Next is the ADA. That’s the Americans with Disabilities Act, which is from 1990. That covers federal, state, and local jurisdictions, and it applies to a range of domains, including employment, public entities, telecommunications, and places of public accommodation. The Americans with Disabilities Amendments Act in 2008 broadened the definition of disability to actually make it more in line with Section 504.

Now, the ADA is interesting because the NAD, the National Association of the Deaf, sued Netflix successfully. And the argument was that the ADA would apply to Netflix because they have such a wide-ranging audience. Netflix argued that the ADA should not apply because, based on the way the law is written, really it should only apply to places of public accommodation, meaning physical places of public accommodation.

But the ruling was that that’s exactly what Netflix is. They are a place of public accommodation and therefore must be accessible to everyone. So they were forced to add captions to quite a bit of their content.

When it comes to reading into this a little bit more, it’s actually a bit difficult, because the explanation was left pretty vague as to what this means. But we can certainly assume that if Netflix is considered a place of public accommodation, that means that web entities that are heavy in content are probably going to start to be looked at in a similar vein. And the laws may start applying in ways that aren’t quite as literal as we may have expected.

The 21st Century Video Communications and Accessibility Act was signed into law in October of 2010, and this law is often referred to as the CVAA. This law expands closed caption requirements from broadcast that we originally talked about, and it’s basically stating that all online video that previously aired on television must be accessible and closed captioned. And there’s a timeline based on the type of content that’s up online and the different milestones that have to be hit. So for example, if a show was on television and then is put up in its entirety online, it must have closed captions as of today. There are different rules for different types of content, such as archival programming or clips, and the timeline is different for each type of content.

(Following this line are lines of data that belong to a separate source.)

(* ===== verification/Archive.v ===== *)
(** * Archives on a store

    Models include/pstore/core/db_archive.hpp and sstring_view_archive.hpp: values are written to a
    transaction and read from its database one octet at a time, so the store that they see is one
    whose objects are octets. *)

From S2P Require Import Prelude BitCount Varint Checksum Address Region Storage FileHeader Memory StoreIntf.
From S2P Require Import HamtTypes HamtMap Database DatabaseSpec Transaction TransactionSpec.

Abbreviation bytes_state := (tstate Z).
Abbreviation octet_map := (gmap Z (dobj Z)).
Implicit Types s : bytes_state.
Implicit Types m : octet_map.

Fixpoint write_octets (a : Z) (bs : list Z) m : octet_map :=
  match bs with
  | [] => m
  | b :: bs => <[a := DObj b]> (write_octets (a + 1) bs m)
  end.

Fixpoint read_octets (n : nat) (a : Z) m : outcome (list Z) :=
  match n with
  | 0%nat => Ok []
  | S n =>
      match m !! a with
      | Some (DObj b) => bs <-? read_octets n (a + 1) m ;; Ok (b :: bs)
      | _ => Throw Dangling
      end
  end.

(** Writing through a pointer to the store *)
Definition poke (addr : Z) (bs : list Z) : M bytes_state unit :=
  modify (fun s => TState (set_mem (write_octets addr bs (db_mem (t_db s))) (t_db s)) (t_tx s)).

(** The octets of a block that [database::getro] returns *)
Definition getro_octets s (addr size : Z) : outcome (list Z) :=
  _ <-? db_get (t_db s) addr size true false ;;
  read_octets (Z.to_nat size) addr (db_mem (t_db s)).

(** ** [database_writer_policy] *)

(** [put], for a type of [size] octets with the alignment [align] *)
Definition put (size align : Z) (bs : list Z) : M bytes_state Z :=
  '(_, addr) <- alloc_rw size align ;;
  poke addr bs ;;;
  ret addr.

(** [putn], for a span of characters *)
Definition putn (bs : list Z) : M bytes_state Z :=
  '(_, addr) <- alloc_rw (Z.of_nat (length bs)) 1 ;;
  poke addr bs ;;;
  ret addr.

(** ** [database_reader]: the address from which it reads next *)

(** [skip] *)
Definition skip (addr distance : Z) : Z := addr_add addr distance.

(** [get], for a type of [size] octets with the alignment [align] *)
Definition reader_get s (addr size align : Z) : outcome (list Z * Z) :=
  extra <-? calc_alignment addr align ;;
  _ <-? oassert (extra <? size) ;;
  let addr := addr_add addr extra in
  result <-? (if negb (addr mod align =? 0) then Throw (Raise bad_alignment) else getro_octets s addr size) ;;
  Ok (result, addr_add addr size).

(** [getn], for a span of octets *)
Definition reader_getn s (addr size : Z) : outcome (list Z * Z) :=
  extra <-? calc_alignment addr 1 ;;
  _ <-? oassert (extra <? 1) ;;
  let addr := addr_add addr extra in
  src <-? getro_octets s addr size ;;
  Ok (src, addr_add addr size).

(** ** Strings *)

(** [string_helper::write] *)
Definition sstring_write (str : list Z) : M bytes_state Z :=
  enc <- lift (Varint.encode (Z.of_nat (length str))) ;;
  let length_bytes := Z.of_nat (List.length enc) in
  massert ((length_bytes >? 0) && (length_bytes <=? max_output_length)) ;;;
  let enc := if length_bytes =? 1 then enc ++ [0] else enc in
  resl <- putn enc ;;
  _ <- putn str ;;
  ret resl.

(** [string_helper::read_length] *)
Definition sstring_length s (addr : Z) : outcome (Z * Z) :=
  r <-? reader_getn s addr 2 ;;
  let '(encoded_length, addr) := r in
  varint_length <-? decode_size encoded_length ;;
  _ <-? oassert (varint_length >? 0) ;;
  r <-? (if varint_length >? 2 then
           _ <-? oassert (varint_length <=? max_output_length) ;;
           r <-? reader_getn s addr (varint_length - 2) ;;
           Ok (encoded_length ++ r.1, r.2)
         else Ok (encoded_length, addr)) ;;
  let '(encoded_length, addr) := r in
  length <-? decode_n encoded_length varint_length ;;
  Ok (length, addr).

(** [readsv]: the view and the address behind it *)
Definition sstring_read s (addr : Z) : outcome (list Z * Z) :=
  r <-? sstring_length s addr ;;
  let '(length, addr) := r in
  str <-? getro_octets s addr length ;;
  Ok (str, skip addr length).

(** ** Properties *)

Definition octets_at m (a : Z) (bs : list Z) : Prop :=
  forall k b, bs !! k = Some b -> m !! (a + Z.of_nat k) = Some (DObj b).

Lemma lookup_write_octets a bs m i :
  write_octets a bs m !! i =
    if decide (a <= i < a + Z.of_nat (length bs)) then DObj <$> bs !! Z.to_nat (i - a) else m !! i.
Proof.
  revert a. induction bs as [|b bs IH]; intros a; cbn [write_octets length].
  { rewrite decide_False by lia. done. }
  destruct (decide (i = a)) as [->|Hne].
  - rewrite lookup_insert_eq, decide_True by lia. by rewrite Z.sub_diag.
  - rewrite lookup_insert_ne, IH by done. destruct (decide (a + 1 <= i < _)).
    + rewrite decide_True by lia. by replace (Z.to_nat (i - a)) with (S (Z.to_nat (i - (a + 1)))) by lia.
    + rewrite decide_False by lia. done.
Qed.

Lemma octets_at_write a bs m : octets_at (write_octets a bs m) a bs.
Proof.
  intros k b Hk. apply lookup_lt_Some in Hk as Hl. rewrite lookup_write_octets, decide_True by lia.
  by replace (Z.to_nat (a + Z.of_nat k - a)) with k by lia; rewrite Hk.
Qed.

Lemma octets_at_app m a bs1 bs2 :
  octets_at m a (bs1 ++ bs2) <-> octets_at m a bs1 /\ octets_at m (a + Z.of_nat (length bs1)) bs2.
Proof.
  split.
  - intros H. split; intros k b Hk.
    + apply H. by apply lookup_app_l_Some.
    + rewrite <- Z.add_assoc, <- Nat2Z.inj_add. apply H. rewrite lookup_app_r by lia. by replace (_ + k - _)%nat with k by lia.
  - intros [H1 H2] k b [Hk|[Hl Hk]]%lookup_app_Some; [by apply H1|].
    replace (a + Z.of_nat k) with (a + Z.of_nat (length bs1) + Z.of_nat (k - length bs1)) by lia. by apply H2.
Qed.

Lemma octets_at_frame m m' a bs :
  octets_at m a bs -> (forall i, a <= i < a + Z.of_nat (length bs) -> m' !! i = m !! i) -> octets_at m' a bs.
Proof. intros H Hm k b Hk. rewrite Hm; [by apply H|]. apply lookup_lt_Some in Hk. lia. Qed.

Lemma read_octets_ok bs a m : octets_at m a bs -> read_octets (length bs) a m = Ok bs.
Proof.
  revert a. induction bs as [|b bs IH]; intros a H; [done|]. cbn [length read_octets].
  pose proof (H 0%nat b eq_refl) as H0. change (Z.of_nat 0) with 0 in H0. rewrite Z.add_0_r in H0. rewrite H0, IH; [done|].
  intros k b' Hk. replace (a + 1 + Z.of_nat k) with (a + Z.of_nat (S k)) by lia. by apply H.
Qed.

Lemma getro_octets_ok s addr bs n :
  db_ok (t_db s) -> octets_at (db_mem (t_db s)) addr bs -> n = Z.of_nat (length bs) ->
  0 <= addr < view_end (t_db s) -> addr + n <= view_end (t_db s) -> getro_octets s addr n = Ok bs.
Proof.
  intros Hs Hb -> Ha He. unfold getro_octets. destruct (db_get_ok (t_db s) addr (Z.of_nat (length bs)) true false Hs) as [b ->]; [lia|lia|lia|done|].
  cbn [obind]. rewrite Nat2Z.id. by apply read_octets_ok.
Qed.

Lemma reader_getn_ok s addr bs n :
  db_ok (t_db s) -> octets_at (db_mem (t_db s)) addr bs -> n = Z.of_nat (length bs) ->
  0 <= addr < view_end (t_db s) -> addr + n <= view_end (t_db s) -> reader_getn s addr n = Ok (bs, addr + n).
Proof.
  intros Hs Hb Hn Ha He. pose proof (db_limit _ Hs) as Hl. change address_limit with 274877906944 in Hl. unfold reader_getn.
  pose proof (calc_alignment_ok addr 0 ltac:(lia) ltac:(lia) ltac:(lia)) as Hc. change (2 ^ 0) with 1 in Hc. rewrite Hc, Z.mod_1_r. cbn [obind oassert Z.ltb Z.compare].
  unfold addr_add. rewrite (wrap_small 64 (addr + 0)) by lia. rewrite Z.add_0_r.
  rewrite (getro_octets_ok s addr bs n) by done. cbn [obind]. by rewrite wrap_small by lia.
Qed.

(** What [alloc_rw] and the writes through its pointer leave *)
Record octets_put s (k : Z) (bs : list Z) (addr : Z) s' : Prop := {
  op_ok : tx_ok s';
  op_addr : addr = view_end (t_db s) + (- view_end (t_db s)) mod 2 ^ k;
  op_end : view_end (t_db s') = addr + Z.of_nat (length bs);
  op_octets : octets_at (db_mem (t_db s')) addr bs;
  op_mem : forall i, i < view_end (t_db s) -> db_mem (t_db s') !! i = db_mem (t_db s) !! i;
  op_open : is_open (t_tx s') = true;
  op_first : tx_first (t_tx s') = if is_open (t_tx s) then tx_first (t_tx s) else addr;
  op_base : tx_dbsize (t_tx s') = tx_dbsize (t_tx s)
}.

Lemma with_octets_ok addr bs s : tx_ok s -> leader_size <= addr ->
  tx_ok (TState (set_mem (write_octets addr bs (db_mem (t_db s))) (t_db s)) (t_tx s)).
Proof.
  intros [Hdb ? ? ? ?] Ha. split; try done. destruct Hdb. split; try done. cbn. revert addr Ha.
  induction bs as [|b bs IH]; intros addr Ha; [done|]. cbn [write_octets].
  apply map_Forall_insert_2; [done|]. apply IH. lia.
Qed.

Lemma put_spec size k bs s :
  tx_ok s -> 0 < size -> size = Z.of_nat (length bs) -> 0 <= k <= 12 -> view_end (t_db s) + 2 ^ k + size <= address_limit ->
  wp (put size (2 ^ k) bs) (octets_put s k bs) s.
Proof.
  intros Hs Hpos Hn Hk Hroom. unfold put. wp_head. eapply wp_mono; [by apply alloc_rw_spec|]. intros [b a] s' Hta. cbn in Hta.
  pose proof (ta_db _ _ _ _ _ Hta) as Hal. unfold poke. wp_head. wp_head. wp_head.
  pose proof (Z.mod_pos_bound (- view_end (t_db s)) (2 ^ k) ltac:(lia)) as Hpad. pose proof (al_addr _ _ _ _ _ Hal) as Ha.
  pose proof (dk_logical _ (xk_db _ Hs)). pose proof (dk_footer _ (xk_db _ Hs)). unfold leader_size, sizeof_trailer in *.
  split; cbn [t_db t_tx set_mem db_mem db_size]; try apply Hta.
  - apply with_octets_ok; [apply Hta|unfold leader_size; lia].
  - rewrite <- Hn. apply Hal.
  - apply octets_at_write.
  - intros i Hi. rewrite lookup_write_octets, decide_False by lia. rewrite (allocated_mem _ _ _ _ _ _ Hal). by rewrite decide_True.
Qed.

Lemma putn_spec bs s :
  tx_ok s -> bs <> [] -> view_end (t_db s) + 1 + Z.of_nat (length bs) <= address_limit ->
  wp (putn bs) (octets_put s 0 bs) s.
Proof. intros Hs Hne Hroom. apply (put_spec (Z.of_nat (length bs)) 0); [done|destruct bs; [done|cbn; lia]|done|lia|exact Hroom]. Qed.

(** A string in the store *)
Definition string_at m (addr : Z) (str : list Z) : Prop :=
  exists enc, length_octets (Z.of_nat (length str)) = Ok enc /\ octets_at m addr (enc ++ str).

Lemma sstring_read_ok s addr str enc :
  db_ok (t_db s) -> str <> [] -> length_octets (Z.of_nat (length str)) = Ok enc -> octets_at (db_mem (t_db s)) addr (enc ++ str) ->
  0 <= addr -> addr + Z.of_nat (length (enc ++ str)) <= view_end (t_db s) ->
  sstring_read s addr = Ok (str, addr + Z.of_nat (length (enc ++ str))).
Proof.
  intros Hs Hne He Hat Ha Hend. pose proof (db_limit _ Hs) as Hl. change address_limit with 274877906944 in Hl.
  rewrite length_app in *. assert (0 < Z.of_nat (length str)) as Hpos by (destruct str; [done|cbn; lia]).
  destruct (length_octets_ok (Z.of_nat (length str)) ltac:(lia)) as (enc' & He' & Hlen & n & Hn & Hmax & Hds & Hdn).
  rewrite He in He'. injection He' as <-. apply octets_at_app in Hat as [Henc Hstr].
  rewrite <- (take_drop 2 enc) in Henc. apply octets_at_app in Henc as [H1 H2].
  assert (length (take 2 enc) = 2%nat) as Ht by (rewrite length_take; lia). rewrite Ht in H2.
  assert (sstring_length s addr = Ok (Z.of_nat (length str), addr + Z.of_nat (length enc))) as E.
  { unfold sstring_length. rewrite (reader_getn_ok s addr (take 2 enc) 2) by (done || rewrite ?Ht; lia). cbn [obind].
    rewrite Hds. cbn [obind]. rewrite Z.gtb_ltb, (proj2 (Z.ltb_lt 0 n)) by lia. cbn [oassert obind].
    destruct (Z.gtb_spec n 2).
    - rewrite (proj2 (Z.leb_le _ _)) by (unfold max_output_length; lia). cbn [oassert obind].
      rewrite (reader_getn_ok s (addr + 2) (drop 2 enc)) by (done || rewrite ?length_drop; lia). cbn [obind fst snd].
      rewrite take_drop, Hdn. cbn [obind]. f_equal. f_equal. lia.
    - cbn [obind]. rewrite take_ge by lia. rewrite Hdn. cbn [obind]. f_equal. f_equal. lia. }
  unfold sstring_read. rewrite E. cbn [obind]. rewrite (getro_octets_ok s _ str) by (done || lia). cbn [obind].
  unfold skip, addr_add. rewrite wrap_small by lia. f_equal. f_equal. lia.
Qed.

(** A string is written behind the end of the store. *)
Record string_put s (str : list Z) (addr : Z) s' : Prop := {
  st_ok : tx_ok s';
  st_addr : addr = view_end (t_db s);
  st_end : addr + Z.of_nat (length str) < view_end (t_db s') <= addr + Z.of_nat (length str) + 9;
  st_octets : exists enc, length_octets (Z.of_nat (length str)) = Ok enc /\
    octets_at (db_mem (t_db s')) addr (enc ++ str) /\ view_end (t_db s') = addr + Z.of_nat (length (enc ++ str));
  st_mem : forall i, i < view_end (t_db s) -> db_mem (t_db s') !! i = db_mem (t_db s) !! i;
  st_first : is_open (t_tx s) = true -> tx_first (t_tx s') = tx_first (t_tx s) /\ is_open (t_tx s') = true
}.

Lemma sstring_write_spec str s :
  tx_ok s -> str <> [] -> view_end (t_db s) + Z.of_nat (length str) + 11 <= address_limit ->
  wp (sstring_write str) (string_put s str) s.
Proof.
  intros Hs Hne Hroom. pose proof (db_limit _ (xk_db _ Hs)) as Hl. pose proof (dk_logical _ (xk_db _ Hs)).
  pose proof (dk_footer _ (xk_db _ Hs)). unfold leader_size, sizeof_trailer in *.
  assert (Z.of_nat (length str) < 2 ^ 38) as Hsmall by (change address_limit with (2 ^ 38) in *; lia).
  destruct (length_octets_ok (Z.of_nat (length str)) ltac:(lia)) as (enc & He & Hlen & _).
  destruct (encode_spec (Z.of_nat (length str)) ltac:(lia)) as (e & n & E & _ & Hn & Hm & _). pose proof He as He'.
  unfold length_octets in He. rewrite E in He. cbn [obind] in He. injection He as He.
  unfold sstring_write. wp_head. wp_head. rewrite E. wp_head. wp_head. wp_head.
  { rewrite Hn, Z.gtb_ltb, (proj2 (Z.ltb_lt _ _)), (proj2 (Z.leb_le _ _)) by lia. done. }
  rewrite He. wp_head. eapply wp_mono; [apply putn_spec; [done|destruct enc; [cbn in *; lia|done]|lia]|]. intros a s1 H1.
  pose proof (op_addr _ _ _ _ _ H1) as Ha. rewrite Z.mod_1_r, Z.add_0_r in Ha. pose proof (op_end _ _ _ _ _ H1) as He1.
  wp_head. eapply wp_mono; [apply putn_spec; [apply H1|done|lia]|]. intros a2 s2 H2. wp_head.
  pose proof (op_addr _ _ _ _ _ H2) as Ha2. rewrite Z.mod_1_r, Z.add_0_r in Ha2. pose proof (op_end _ _ _ _ _ H2) as He2.
  split; [apply H2|done|lia| | |].
  - exists enc. split; [done|]. split; [|rewrite length_app; lia]. apply octets_at_app. split.
    + eapply octets_at_frame; [apply H1|]. intros i Hi. apply H2. lia.
    + replace (a + Z.of_nat (length enc)) with a2 by lia. apply H2.
  - intros i Hi. rewrite (op_mem _ _ _ _ _ H2) by lia. by apply H1.
  - intros Ho. rewrite (op_first _ _ _ _ _ H2), (op_open _ _ _ _ _ H1), (op_first _ _ _ _ _ H1), Ho. split; [done|apply H2].
Qed.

So accessibility as a whole is actually a growing concern, which is pretty interesting in this case. So this is some data from the 2011 WHO Report on disability. And it states that more than a billion people in the world today have a disability of some sort. And nearly one in five Americans age 12 and older experience hearing loss severe enough to interfere with day-to-day communication, which is a much higher number than certainly I would expect.

The other interesting thing that’s happening here is just how much these numbers are growing. And so you kind of start to ask why, and you can draw some conclusions. And a lot of it has to do with just some of the medical and technological advances that we’ve seen over the last few years. For example, nowadays it’s far more common for babies that are born premature to be able to survive and have mostly normal lives. These are great things, but it also does mean that there is an increased rate of disabilities.

We’re more likely to survive car accidents. We have an aging population. These are all good things, but there are realities that come with that. The next part is we’ve been at war for more than a decade now, and with modern armor, soldiers are actually 10 times more likely to survive injuries than in the past. Again, this is a very good thing, but it brings to light other realities that we have to deal with.

Let’s talk about some of the benefits other than the obvious, having closed captions for the deaf and hard of hearing. Captions really do make a big difference for people who are viewing the content and speak English as a second language, for example. Captions and text in general improve comprehension and really do remove language barriers. It allows people to go at their own pace, really, if you’re giving them the text.

Captions can also compensate for poor audio quality or noisy backgrounds, even if the background issue isn’t necessarily in the video but maybe where you are. Maybe you’re in a sound-sensitive environment, like a workplace or a library. Having the captions, in some cases, become a necessity.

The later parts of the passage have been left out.